Orion Lawlor's Short UNIX Examples

These short examples illustrate various simple features of UNIX. Because these are low-level UNIX hacks, they tend not to build on, e.g., Windows.
asctime.c Shows how to use the <time.h> routines localtime and asctime.
asctime_windows.c Shows how to use the <time.h> routines localtime and asctime.
dlopen_gcc.c Shows how to write some code at runtime, compile the code into a shared library, link in the new shared library, and use its new functions. This makes C++ feel more like an interpreted language. And it's fast! It only takes 70ms to compile, link, and run!
dlopen_libc.c Shows how to use dlopen to examine a shared libraries' symbols and functions. In this case, we look up and call the math library's "cos" routine. (Just like Linux' man dlopen).
dlopen_self.c Shows how to use dlsym to examine the running executable's properties. This lets you, e.g., look up one of your own global variables by its string *name*, which is pretty amazing. Note that this only works if the executable is compiled with "-fpic" (so some_symbol shows up in the run) as well as linked with "-ldl" (at least under Linux).
fork.c Shows how to use fork() in a UNIX program.
fork_exec.c Shows how to fork()/exec() a child process, in this case simply a shell. fork/exec is more complicated, but much more flexible and secure than using "system()" to run a process.
large_file_stdio.c Tests if fopen/fwrite/fseek can build a large (>2gb) file. This seems to work properly under 32-bit Linux; but breaks in fseek (EOVERFLOW) on 32-bit Solaris. The fix is to use the fseeko/ftello interfaces (see large_file_stdio_o.c)
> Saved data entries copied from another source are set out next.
(* ===== verification/Leaves.v ===== *)
(** * The leaves of the block tree (src/client/src/leaves.rs)

    The set of the blocks without children, by number, kept in memory with the
    changes that have not been written to the database yet.  A [BTreeMap] with
    reversed keys is a map from numbers that is walked downwards.  The database
    column is a map from keys to values; its iterator is a parameter. *)
From S2P Require Import Prelude StateDbBase.

Local Open Scope Z_scope.

(** The entries of a map in the order of falling keys. *)
Definition falling {V : Type} (m : gmap Z V) : list (Z * V) := sort_by (λ a b, b.1 <=? a.1) (map_to_list m).

Section leaves.
Context {H : Type} `{Countable H} `{!Codec H} `{!Codec Z}.

(** ** Data *)

Record LeafSetItem : Type := MkItem { item_hash : H; item_number : Z }.

Record ImportDisplaced : Type := MkImportDisplaced { new_hash : H; displaced : LeafSetItem }.

(** [FinalizationDisplaced] *)
Record FinalizationDisplaced : Type := MkFinalizationDisplaced { fd_leaves : gmap Z (list H) }.

Record LeafSet : Type := MkLeafSet {
  storage : gmap Z (list H);
  pending_added : list LeafSetItem;
  pending_removed : list H;
}.

(** The writes of a transaction to the column. *)
Inductive DBOp : Type := Put (key value : bytes) | Delete (key : bytes).

Inductive LeafError : Type := DecodingHash | DecodingNumber.

Definition apply_op (db : gmap bytes bytes) (op : DBOp) : gmap bytes bytes :=
  match op with Put k v => <[k := v]> db | Delete k => delete k db end.

Definition apply_tx (tx : list DBOp) (db : gmap bytes bytes) : gmap bytes bytes := foldl apply_op db tx.
(** ** A resize that starts on the corner *)

(** With the pointer on the dragged corner of the start rectangle, the
    pixel geometry [applyValues] computes is the start geometry. *)
Lemma resize_on_corner_px m mwr h start px py :
  0 < Metrics.width m -> 0 < Metrics.height m ->
  start_in_frame m start ->
  minWidthPx_of mwr m <= ResizeStart.widthPx start ->
  ResizeStart.heightPx start * TARGET_ASPECT_RATIO == ResizeStart.widthPx start ->
  let floor := minWidthPx_of mwr m in
  let a := arm m h start px py in
  dxPx a == ResizeStart.widthPx start ->
  dyPx a == ResizeStart.heightPx start ->
  let nw := computeWidthPx m floor (dxPx a) (dyPx a) (boundsWidthPx a) in
  let bw := clamp nw floor (Metrics.width m) in
  let hp := bw / TARGET_ASPECT_RATIO in
  let sl := clamp (newLeftPx h a nw) 0 (Qmax (Metrics.width m - bw) 0) in
  let st := clamp (newTopPx h a nw) 0 (Qmax (Metrics.height m - hp) 0) in
  bw == ResizeStart.widthPx start /\ hp == ResizeStart.heightPx start /\
  sl == ResizeStart.leftPx start /\ st == ResizeStart.topPx start.
Proof.
  intros HW HH Hin Hfw Hasp floor a Hdx Hdy nw bw hp sl st.
  assert (Hfh : minWidthPx_of mwr m <= ResizeStart.heightPx start * TARGET_ASPECT_RATIO)
    by (rewrite Hasp; exact Hfw).
  pose proof (resize_keeps_anchor_px m mwr h start px py HW HH Hin Hfw Hfh) as Hanchor.
  cbv zeta in Hanchor. fold floor a nw bw hp sl st in Hanchor.
  assert (Hroom : ResizeStart.widthPx start <= boundsWidthPx a /\
                  boundsWidthPx a <= Metrics.width m).
  { destruct (arm_bound_room m h start px py (ResizeStart.widthPx start) Hin)
      as (H1 & H2 & _); [lra | rewrite Hasp; lra |]. split; assumption. }
  pose proof (minWidthPx_of_bounds m mwr HW) as Hfl. fold floor in Hfl, Hfw.
  assert (Enw : nw == ResizeStart.widthPx start).
  { unfold nw, computeWidthPx.
    rewrite TARGET_ASPECT_RATIO_value in *.
    set (dx := dxPx a) in *. set (dy := dyPx a) in *. set (bd := boundsWidthPx a) in *.
    clearbody dx dy bd floor. clear Hanchor. minmax. }
  assert (Ebw : bw == ResizeStart.widthPx start).
  { unfold bw. rewrite <- Enw. apply clamp_id; lra. }
  assert (Ehp : hp == ResizeStart.heightPx start).
  { unfold hp. rewrite div_TARGET_ASPECT_RATIO. rewrite Ebw.
    rewrite TARGET_ASPECT_RATIO_value in Hasp. lra. }
  split; [exact Ebw|]. split; [exact Ehp|].
  destruct Hanchor as [Hx Hy].
  clearbody sl st bw hp nw.
  rewrite TARGET_ASPECT_RATIO_value in *.
  destruct h; unfold a, arm in Hx, Hy; cbv zeta in Hx, Hy;
    cbn [anchorX anchorY] in Hx, Hy; split; lra.
Qed.
(** * Generic tensor peek: plans and execution

    A shallow embedding of [eval/src/vespa/eval/instruction/generic_peek.cpp].
    Machine integers are [Z] with their wrap-around written out, vectors are
    lists, [abort()] and failed [assert]s are explicit fatal results. *)

From Stdlib Require Import ZArith List String Ascii Bool Lia Sorted.
From Stdlib Require Import Permutation.
From Stdlib Require Import DecimalString DecimalPos DecimalZ.
Import ListNotations.
Local Open Scope Z_scope.

(** ** Machine integers *)

(** [size_t]: 64-bit unsigned, arithmetic modulo [2^64]. *)
Module SizeT.
Definition modulus : Z := 2 ^ 64.
Definition wrap (z : Z) : Z := z mod modulus.
Definition add (a b : Z) : Z := wrap (a + b).
Definition sub (a b : Z) : Z := wrap (a - b).
Definition mul (a b : Z) : Z := wrap (a * b).
(** [static constexpr size_t npos = -1;] *)
Definition npos : Z := wrap (-1).
Definition in_range (z : Z) : Prop := 0 <= z < modulus.
(** Product of a vector of [size_t], accumulated with [*=] from 1. *)
Definition product (l : list Z) : Z := fold_left mul l 1.
End SizeT.

(** [int64_t]: the type of a child value once read through the getter. *)
Module Int64.
Definition min_value : Z := - 2 ^ 63.
Definition max_value : Z := 2 ^ 63 - 1.
Definition in_range (z : Z) : Prop := min_value <= z <= max_value.
(** The implicit conversion [int64_t -> size_t]. *)
Definition to_size_t (v : Z) : Z := SizeT.wrap v.
End Int64.

(** ** Fatal outcomes and the result monad *)

Inductive fatal : Type :=
| Aborted          (* abort() *)
| AssertFailed     (* a failed assert(...) *)
| BadVariant       (* std::get on the wrong alternative *)
| OutOfBounds.     (* an unchecked read outside a vector *)

Inductive result (A : Type) : Type :=
| Ok (a : A)
| Fatal (f : fatal).
Arguments Ok {A} a.
Arguments Fatal {A} f.

Definition bind {A B : Type} (r : result A) (k : A -> result B) : result B :=
  match r with
  | Ok a => k a
  | Fatal f => Fatal f
  end.

Notation "x <- r ;; k" := (bind r (fun x => k))
  (at level 61, r at next level, right associativity).

Definition assert (b : bool) : result unit :=
  if b then Ok tt else Fatal AssertFailed.

Fixpoint foldM {A S : Type} (f : S -> A -> result S) (l : list A) (s : S)
  : result S :=
  match l with
  | [] => Ok s
  | a :: l' => s' <- f s a ;; foldM f l' s'
  end.

Fixpoint mapM {A B : Type} (f : A -> result B) (l : list A) : result (list B) :=
  match l with
  | [] => Ok []
  | a :: l' => b <- f a ;; bs <- mapM f l' ;; Ok (b :: bs)
  end.

(** ** Types, labels and the specification map *)

(** Modelled from the spec: [ValueType::Dimension] is declared outside the
    sources at hand; a dimension has a name and is either indexed with a size
    or mapped. *)
Module Dimension.
Inductive kind_t : Type :=
| Indexed (size : Z)
| Mapped.
Record t : Type := mk { name : string; kind : kind_t }.
Definition is_indexed (d : t) : bool :=
  match kind d with Indexed _ => true | Mapped => false end.
Definition is_mapped (d : t) : bool := negb (is_indexed d).
End Dimension.

(** Modelled from the spec: [TensorSpec::Label], a literal coordinate that is
    either a mapped-dimension name or an indexed-dimension integer. *)
Module Label.
Inductive t : Type :=
| Name (name : string)
| Index (index : N).
Definition is_mapped (l : t) : bool :=
  match l with Name _ => true | Index _ => false end.
Definition is_indexed (l : t) : bool := negb (is_mapped l).
End Label.

(** [GenericPeek::MyLabel = std::variant<TensorSpec::Label, size_t>]. *)
Inductive MyLabel : Type :=
| child (idx : Z)
| label (l : Label.t).
(** * pkg5: the directory action, its lifecycle and the content-address path

    A shallow embedding of
      - [src/modules/misc.py]               ([hash_file_name]),
      - [src/modules/actions/directory.py]  ([DirectoryAction]),
    together with the parts of Python's [str] and [posixpath] they call.

    Python exceptions are values of [exn]; code that touches the file system
    runs in a state-and-exception monad over an abstract [Platform], so that
    every statement about error handling holds for every behaviour of the
    operating system.  A small simulated file system, [SimOS], instantiates
    the platform. *)

From Stdlib Require Import ZArith Ascii String List Lia Bool.
From stdpp Require Import base decidable option gmap strings list.

Local Open Scope Z_scope.

(** ** Python strings *)

Module Py.

(** [c in chars] for a character and a string used as a character set. *)
Fixpoint mem (c : ascii) (chars : string) : bool :=
  match chars with
  | EmptyString => false
  | String d r => if Ascii.eqb c d then true else mem c r
  end.

(** [s.lstrip(chars)]: drop the longest prefix made of characters of
    [chars]. *)
Fixpoint lstrip (chars s : string) : string :=
  match s with
  | EmptyString => EmptyString
  | String c r => if mem c chars then lstrip chars r else s
  end.

(** [s.rstrip(chars)]: drop the longest suffix made of characters of
    [chars]. *)
Fixpoint rstrip (chars s : string) : string :=
  match s with
  | EmptyString => EmptyString
  | String c r =>
      match rstrip chars r with
      | EmptyString => if mem c chars then EmptyString else String c EmptyString
      | r' => String c r'
      end
  end.

(** [s.startswith(p)] and [s.endswith(p)]. *)
Fixpoint startswith (s p : string) {struct p} : bool :=
  match p, s with
  | EmptyString, _ => true
  | String _ _, EmptyString => false
  | String d p', String c s' => Ascii.eqb c d && startswith s' p'
  end.

Fixpoint endswith_char (s : string) (d : ascii) : bool :=
  match s with
  | EmptyString => false
  | String c EmptyString => Ascii.eqb c d
  | String _ r => endswith_char r d
  end.

(** [s[i:j]] for non-negative indices: out-of-range bounds are clipped. *)
Definition slice (i j : nat) (s : string) : string :=
  String.substring i (j - i) s.

(** [s.split(d)] for a one-character separator [d]. *)
Fixpoint split (d : ascii) (s : string) : list string :=
  match s with
  | EmptyString => [EmptyString]
  | String c r =>
      if Ascii.eqb c d then EmptyString :: split d r
      else match split d r with
           | [] => [String c EmptyString]
           | w :: ws => String c w :: ws
           end
  end.

(** [d.join(l)]. *)
Fixpoint join (d : string) (l : list string) : string :=
  match l with
  | [] => EmptyString
  | [x] => x
  | x :: r => x +:+ d +:+ join d r
  end.

(** [d * n], the string [d] repeated. *)
Fixpoint repeat (d : string) (n : nat) : string :=
  match n with
  | O => EmptyString
  | S k => d +:+ repeat d k
  end.

Definition is_empty (s : string) : bool :=
  match s with EmptyString => true | _ => false end.

End Py.

(** ** [os.path] on a POSIX platform *)

Module posixpath.

Definition sepc : ascii := "/"%char.
Definition sep : string := "/".

(** One round of the loop of [join(a, *p)]. *)
Definition join_step (path b : string) : string :=
  if Py.startswith b sep then b
  else if Py.is_empty path || Py.endswith_char path sepc then path +:+ b
  else path +:+ sep +:+ b.

Definition join (a : string) (p : list string) : string :=
  fold_left join_step p a.

(** The body of the loop over the components in [normpath]. *)
Definition norm_step (initial_slashes : nat) (new_comps : list string)
    (comp : string) : list string :=
  if bool_decide (comp = "") || bool_decide (comp = ".") then new_comps
  else if negb (bool_decide (comp = ".."))
          || (bool_decide (initial_slashes = O)
              && bool_decide (new_comps = []))
          || (negb (bool_decide (new_comps = []))
              && bool_decide (last new_comps = Some ".."))
       then new_comps ++ [comp]
       else removelast new_comps.

Definition normpath (path : string) : string :=
  if Py.is_empty path then "."
  else
    let initial_slashes :=
      if Py.startswith path "/" then
        if Py.startswith path "//" && negb (Py.startswith path "///")
        then 2%nat else 1%nat
      else O in
    let comps := fold_left (norm_step initial_slashes) (Py.split sepc path) [] in
    let path' := Py.repeat sep initial_slashes +:+ Py.join sep comps in
    if Py.is_empty path' then "." else path'.
(** * Text pre-processing of the semantic chunking tutorial

    Shallow embedding of [preprocess_text] and of the chunker configuration
    of [tutorials/semantic_chunking.ipynb].

    A Python [str] is a sequence of Unicode code points: it is modelled as a
    list of code points ([N]).  The library calls that the function makes
    ([str.replace], [re.findall], [str.split], [str.strip], [str.join]) are
    modelled by what CPython does on such sequences. *)

From Equations Require Import Equations.
From Stdlib Require Import String Ascii List NArith ZArith Bool Lia.
From Stdlib Require Import Uint63 Floats.
Import ListNotations.

(* Python's 0.3 and Rocq's are the same double, the one nearest to 3/10. *)
Set Warnings "-inexact-float".

(** * Definitions *)

(** ** Strings *)

Definition char := N.

Definition str := list char.

(** Code points of an ASCII literal, to write examples. *)
Fixpoint of_string (s : string) : str :=
  match s with
  | EmptyString => []
  | String a r => N_of_ascii a :: of_string r
  end.

Definition LF : char := 10%N.

Definition CR : char := 13%N.

Definition SP : char := 32%N.

(** [str.isspace] on one code point, the test behind [str.split()] and
    [str.strip()] (Unicode White_Space, plus the separators 0x1C-0x1F). *)
Definition is_space (c : char) : bool :=
  ((9 <=? c) && (c <=? 13) || (28 <=? c) && (c <=? 32)
   || (c =? 133) || (c =? 160) || (c =? 5760)
   || (8192 <=? c) && (c <=? 8202)
   || (c =? 8232) || (c =? 8233) || (c =? 8239) || (c =? 8287)
   || (c =? 12288))%N.
(** A step while the layer is being dispatched: [l1] is the part of the
    layer already dispatched. *)
Definition dview (executor : StepExecutor) (fs : JSet.t)
  (Pd l1 : list string) (s0 : TaskStep) : TaskStep :=
  if mem (id s0) Pd then verdict executor fs s0
  else if mem (id s0) l1 then
    (if dep_failed fs s0 then cascade_step s0 else with_status s0 running)
  else s0.

Definition event_for (cascaded : bool) (x : string) : Event :=
  if cascaded then Cascaded x else Invoked x.

Definition is_rejected (o : Settlement) : bool :=
  match o with Rejected _ => true | Resolved _ => false end.

Definition entry_id (e : nat * string * Settlement) : string := snd (fst e).

(** The calls in flight are those of the dispatched steps of the layer
    that have no failed dependency. *)
Definition inflight_ok (executor : StepExecutor) (ss0 : list TaskStep)
  (fs : JSet.t) (l : list string)
  (infl : list (nat * string * Settlement)) : Prop :=
  (forall e, In e infl ->
     exists i s0, nth_error ss0 i = Some s0 /\ In (id s0) l /\
                  dep_failed fs s0 = false /\
                  e = (i, id s0, settlement_for executor s0)) /\
  (forall s0, In s0 ss0 -> In (id s0) l -> dep_failed fs s0 = false ->
     In (id s0) (map entry_id infl)).

(** Invariant of the executor loop between layers; [Pd] is the
    concatenation of the layers already run. *)
Record run_inv (executor : StepExecutor) (ss0 : list TaskStep)
  (Pd : list string) (st : ExecState) : Prop := {
  ri_steps : ex_steps st = map (view executor (failedStepIds st) Pd) ss0;
  ri_sub : forall x, JSet.has (failedStepIds st) x = true -> In x Pd;
  ri_failed : forall s0, In s0 ss0 -> In (id s0) Pd ->
    (JSet.has (failedStepIds st) (id s0) = true <->
     status (verdict executor (failedStepIds st) s0) = failed);
  ri_deps : forall s0 d, In s0 ss0 -> In (id s0) Pd ->
    In d (dependencies s0) -> In d Pd;
  ri_events : events st
    = map (fun x => event_for (dep_failed_id ss0 (failedStepIds st) x) x) Pd
}.

(** Phrased on the steps a run leaves behind: the step with id [d] ended
    [failed]; some dependency of [s0] ended [failed]. *)
Definition ended_failed (final : list TaskStep) (d : string) : bool :=
  existsb (fun s => String.eqb (id s) d && TaskStatus_eqb (status s) failed)
    final.

Definition has_failed_dependency (final : list TaskStep) (s0 : TaskStep)
  : bool :=
  existsb (ended_failed final) (dependencies s0).

(** A step after the run, given the steps the run leaves behind. *)
Definition outcome (executor : StepExecutor) (final : list TaskStep)
  (s0 : TaskStep) : TaskStep :=
  if has_failed_dependency final s0 then cascade_step s0
  else settle_step (settlement_for executor s0) s0.

(** The same, spelled out on the fields of the step: [s] is what the run
    leaves of the step [s0]. *)
Definition step_outcome (executor : StepExecutor) (final : list TaskStep)
  (s0 s : TaskStep) : Prop :=
  if has_failed_dependency final s0
  then s = failed_with s0 "Dependency step failed"
  else s = settled_as (executor (handed_over s0)) s0.

(** The step with id [x] had a dependency that ended [failed]. *)
Definition cascaded_id (ss0 final : list TaskStep) (x : string) : bool :=
  existsb (fun s0 => String.eqb (id s0) x && has_failed_dependency final s0)
    ss0.

(* ================================================================== *)
(** * Properties *)
(* ================================================================== *)

(* ------------------------------------------------------------------ *)
(** *** Facts about [JMap] *)
(* ------------------------------------------------------------------ *)

Section JMapFacts.
Context {V : Type}.
Implicit Types (m : JMap.t V) (k : string) (v : V).

Lemma get_set_same m k v : JMap.get (JMap.set m k v) k = Some v.
Proof.
  induction m as [|[k' v'] m IH]; simpl.
  - now rewrite String.eqb_refl.
  - destruct (String.eqb k' k) eqn:E; simpl; rewrite E; auto.
Qed.

Lemma get_set_other m k k' v :
  k <> k' -> JMap.get (JMap.set m k v) k' = JMap.get m k'.
Proof.
  intros Hne. induction m as [|[k0 v0] m IH]; simpl.
  - destruct (String.eqb_spec k k'); congruence.
  - destruct (String.eqb_spec k0 k) as [->|Hk]; simpl.
    + destruct (String.eqb_spec k k'); congruence.
    + now rewrite IH.
Qed.

Lemma get_set m k k' v :
  JMap.get (JMap.set m k v) k' =
  if String.eqb k k' then Some v else JMap.get m k'.
Proof.
  destruct (String.eqb_spec k k') as [<-|Hne].
  - apply get_set_same.
  - now apply get_set_other.
Qed.

Lemma in_keys_get m k : In k (JMap.keys m) <-> JMap.get m k <> None.
Proof.
  induction m as [|[k' v'] m IH]; simpl.
  - split; [tauto | congruence].
  - destruct (String.eqb_spec k' k) as [->|Hne].
    + split; [congruence | auto].
    + rewrite <- IH. split; [intros [?|?]; [congruence | auto] | auto].
Qed.

Lemma has_true_iff m k : JMap.has m k = true <-> In k (JMap.keys m).
Proof.
  rewrite in_keys_get. unfold JMap.has.
  destruct (JMap.get m k); split; congruence.
Qed.

Lemma keys_set_present m k v :
  In k (JMap.keys m) -> JMap.keys (JMap.set m k v) = JMap.keys m.
Proof.
  induction m as [|[k' v'] m IH]; simpl; [tauto|].
  intros H. destruct (String.eqb_spec k' k) as [->|Hne]; simpl; auto.
  f_equal. apply IH. destruct H; congruence.
Qed.

Lemma keys_set_absent m k v :
  ~ In k (JMap.keys m) -> JMap.keys (JMap.set m k v) = JMap.keys m ++ [k].
Proof.
  induction m as [|[k' v'] m IH]; simpl; auto.
  intros H. destruct (String.eqb_spec k' k) as [->|Hne]; simpl.
  - tauto.
  - f_equal. apply IH. tauto.
Qed.

Lemma keys_set_NoDup m k v :
  NoDup (JMap.keys m) -> NoDup (JMap.keys (JMap.set m k v)).
Proof.
  intros Hnd. destruct (in_dec string_dec k (JMap.keys m)) as [Hin|Hnin].
  - now rewrite keys_set_present.
  - rewrite keys_set_absent by assumption.
    apply NoDup_app; auto.
    + constructor; [simpl; tauto | constructor].
    + intros a Ha [<-|[]]. contradiction.
Qed.

Lemma in_keys_set m k v k' :
  In k' (JMap.keys (JMap.set m k v)) <-> k' = k \/ In k' (JMap.keys m).
Proof.
  rewrite !in_keys_get, get_set.
  destruct (String.eqb_spec k k') as [->|Hne].
  - split; [auto | congruence].
  - split; [auto | intros [->|]; [congruence | auto]].
Qed.

Lemma in_map_get m k v :
  NoDup (JMap.keys m) -> (In (k, v) m <-> JMap.get m k = Some v).
Proof.
  induction m as [|[k' v'] m IH]; simpl.
  - split; [tauto | congruence].
  - intros Hnd. inversion Hnd as [|? ? Hnin Hnd']; subst.
    destruct (String.eqb_spec k' k) as [->|Hne].
    + split.
      * intros [H|H]; [congruence|].
        exfalso. apply Hnin. change k with (fst (k, v)). now apply in_map.
      * intros H. left. congruence.
    + rewrite <- IH by assumption.
      split; [intros [H|H]; [congruence | auto] | auto].
Qed.
End JMapFacts.

(** Test vectors of the orchestrator's unit tests. *)
Example topologicalSort_single :
  topologicalSort [test_step "a" []] = Normal [["a"]].
Proof. reflexivity. Qed.

Example topologicalSort_diamond :
  topologicalSort [test_step "a" []; test_step "b" ["a"];
                   test_step "c" ["a"]; test_step "d" ["b"; "c"]]
  = Normal [["a"]; ["b"; "c"]; ["d"]].
Proof. reflexivity. Qed.

Example topologicalSort_two_cycle :
  topologicalSort [test_step "a" ["b"]; test_step "b" ["a"]]
  = Throw CircularDependency.
Proof. reflexivity. Qed.

Example topologicalSort_missing :
  topologicalSort [test_step "a" ["nonexistent"]]
  = Throw (DependencyNotFound "nonexistent").
Proof. reflexivity. Qed.

Example topologicalSort_empty : topologicalSort [] = Normal [].
Proof. reflexivity. Qed.

(* ------------------------------------------------------------------ *)
(** *** The graph built by the first two loops *)
(* ------------------------------------------------------------------ *)

Lemma mem_In x l : mem x l = true <-> In x l.
Proof.
  unfold mem. rewrite existsb_exists. split.
  - intros [y [Hy E]]. apply String.eqb_eq in E. now subst.
  - intros H. exists x. split; [assumption | apply String.eqb_refl].
Qed.

Lemma mem_false x l : mem x l = false <-> ~ In x l.
Proof.
  rewrite <- mem_In. destruct (mem x l); split; congruence.
Qed.

Lemma mem_cons x a l : mem x (a :: l) = String.eqb x a || mem x l.
Proof. reflexivity. Qed.

Lemma add_edges_app es1 es2 g :
  add_edges (es1 ++ es2) g =
  match add_edges es1 g with
  | Normal g' => add_edges es2 g'
  | Throw x => Throw x
  | NoFuel => NoFuel
  end.
Proof.
  revert g. induction es1 as [|e es1 IH]; intros g; simpl; auto.
  destruct (add_edge g e); auto.
Qed.

Lemma add_dependencies_edges sid deps g :
  add_dependencies sid deps g = add_edges (map (fun d => (d, sid)) deps) g.
Proof.
  revert g. induction deps as [|d deps IH]; intros g; simpl; auto.
  unfold add_edge; simpl.
  destruct (negb (JMap.has (stepMap g) d)); auto.
  destruct (JMap.get (adjacency g) d); auto.
Qed.
(** C9. A phrase match whose slop is negative or above UINT32_MAX throws
    InvalidParameter without querying the text index.  Otherwise every
    query the evaluation sends to the text index is a phrase query with
    exactly that slop (0 when the expression carries no extra value), and
    the evaluation that materializes the result (nothing cached, a
    non-empty batch) sends exactly one. *)
Theorem phrase_match_slop_checked st :
  op_type_ (expr_ st) = PhraseMatch ->
  let slop := phrase_slop st in
  let r := ExecTextMatch st in
  (slop < 0 \/ UINT32_MAX < slop ->
     fst r = Throw InvalidParameter /\ calls_since st (snd r) = []) /\
  (0 <= slop <= UINT32_MAX ->
     (forall c, c ∈ calls_since st (snd r) ->
                c = CallPhraseMatchQuery (text_literal st) slop) /\
     (cached_match_res_ st = None ->
      GetNextBatchSize (cur st) (use_index_ st) <> 0 ->
      calls_since st (snd r) = [CallPhraseMatchQuery (text_literal st) slop])) /\
  (extra_values_ (expr_ st) = [] -> slop = 0).
Proof.
  intros Hop slop r. subst r. rewrite ExecTextMatch_run.
  destruct (with_arg_inited_frame t_string st)
    as (He & Hcalls & Hcur & Hui & Hac & Hcm & _).
  rewrite checked_slop_run, Hop, decide_True by done. fold slop. simpl.
  split; [|split].
  - intros Hbad.
    assert ((slop <? 0) || (UINT32_MAX <? slop) = true) as ->.
    { apply orb_true_iff. destruct Hbad; [left|right]; by apply Z.ltb_lt. }
    simpl. split; [done|]. by apply calls_since_refl.
  - intros Hgood.
    assert ((slop <? 0) || (UINT32_MAX <? slop) = false) as ->.
    { apply orb_false_iff. split; apply Z.ltb_ge; lia. }
    destruct (GetNextBatchSize (cur st) (use_index_ st) =? 0) eqn:Hn; simpl.
    + rewrite (calls_since_refl _ _ Hcalls). split.
      * intros c Hc. by apply elem_of_nil in Hc.
      * intros _ Hne. apply Z.eqb_eq in Hn. done.
    + destruct (cached_match_res_ st) as [c0|] eqn:Hcached.
      * rewrite (bind_ok _ _ _ _ _
                   (materialize_text_match_cached _ _ _ _ Hcm)).
        rewrite slice_batch_run.
        rewrite calls_since_refl by (simpl; exact Hcalls). split; [|done].
        intros c Hc. by apply elem_of_nil in Hc.
      * assert (Hop0 : op_type_ (expr_ (with_arg_inited t_string st)) = TextMatch \/
                       op_type_ (expr_ (with_arg_inited t_string st)) = PhraseMatch).
        { right. by rewrite He. }
        rewrite (bind_ok _ _ _ _ _
                   (materialize_text_match_fresh _ _ _ Hcm Hop0)).
        rewrite slice_batch_run. rewrite He, Hop.
        erewrite calls_since_app by (simpl; rewrite Hcalls; reflexivity).
        split; [|done].
        intros c Hc. by apply list_elem_of_singleton in Hc.
  - unfold slop, phrase_slop. by intros ->.
Qed.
large_file_stdio_o.c Tests if fopen/fwrite/*fseeko* can build a large (>2gb) file. This seems to work properly under 32-bit Linux; the "fseeko" makes it work on 32-bit Solaris and other machines.
large_file_unix.c Tests if fopen/fwrite/fseek can build a large (>2gb) file. This seems to work properly under 32-bit Linux and Solaris. Large files seem to be broken if: - You leave off the _FILE_OFFSET_BITS define below AND you are on a 32-bit machine. - Your filesystem doesn't support it (e.g., NFS v2)
longjmp.c Shows how to use setjmp/longjmp() for non-local control.
memory_map.c Walk through the system's RAM, printing out a memory map of mmap-able and unmappable regions.
mmap.c Shows how to use the basic "mmap" syscall to gain access to some private memory. The same technique can be used to map a file into memory. WARNING: This uses MAP_ANONYMOUS, which works in Linux and OS X, but not on some other weirder UNIXes. mmap doesn't exist on Windows. On some machines, you have to open("/dev/zero") to map in some zeros.
nan_signal.c Shows how to enable "signaling NaN" (Not-a-Number), which actually crash as soon as an absurd result is formed. Normally, the floating point hardware silently inserts ordinary "quiet NaNs" into your calculations when you perform an absurd operation. WARNING: There doesn't seem to be any portable way to do this before C99-- for now, this is glibc specific, and only in glibc 2.2 or greater.
profil.c Shows how to use the "profil" syscall.
pthread.c Shows how to create and join pthreads.
readdir.c Shows how to use the POSIX opendir/readdir routines to examine the list of files in a directory.
setitimer.c Shows how to use setitimer to get periodic interrupts.
setitimer_pc.c Shows how to use setitimer to get periodic interrupts, and how to extract the program counter from a signal handler.
setitimer_pthreads.c Shows how to use setitimer to get periodic interrupts for pthreads.
setuid.c Shows how to write a set-uid executable. This program, to do its thing, should be "chmod +s".
signal.c Shows how to install your own signal handler to handle, and hopefully gracefully recover from, crashes.
signal_info.c Shows how to use POSIX siginfo_t to find the faulting address from a signal handler.
signal_info_mprotect.c Shows how to use a signal handler with mprotect to set and reset memory protection. This is useful for weird memory tricks like software distributed shared memory.
socketpair.c Send and receive data over a UNIX socket.
stdout_pipe.c Connect our own stdout to a pipe, for a weird way to read back our own printf's. Note that because ordinary pipes block when they reach 4K of unconsumed input, this program deadlocks if you try to do too much output. To fix this, use a network socket (for a bigger buffer), fork off a reader, or redirect stdout to a file.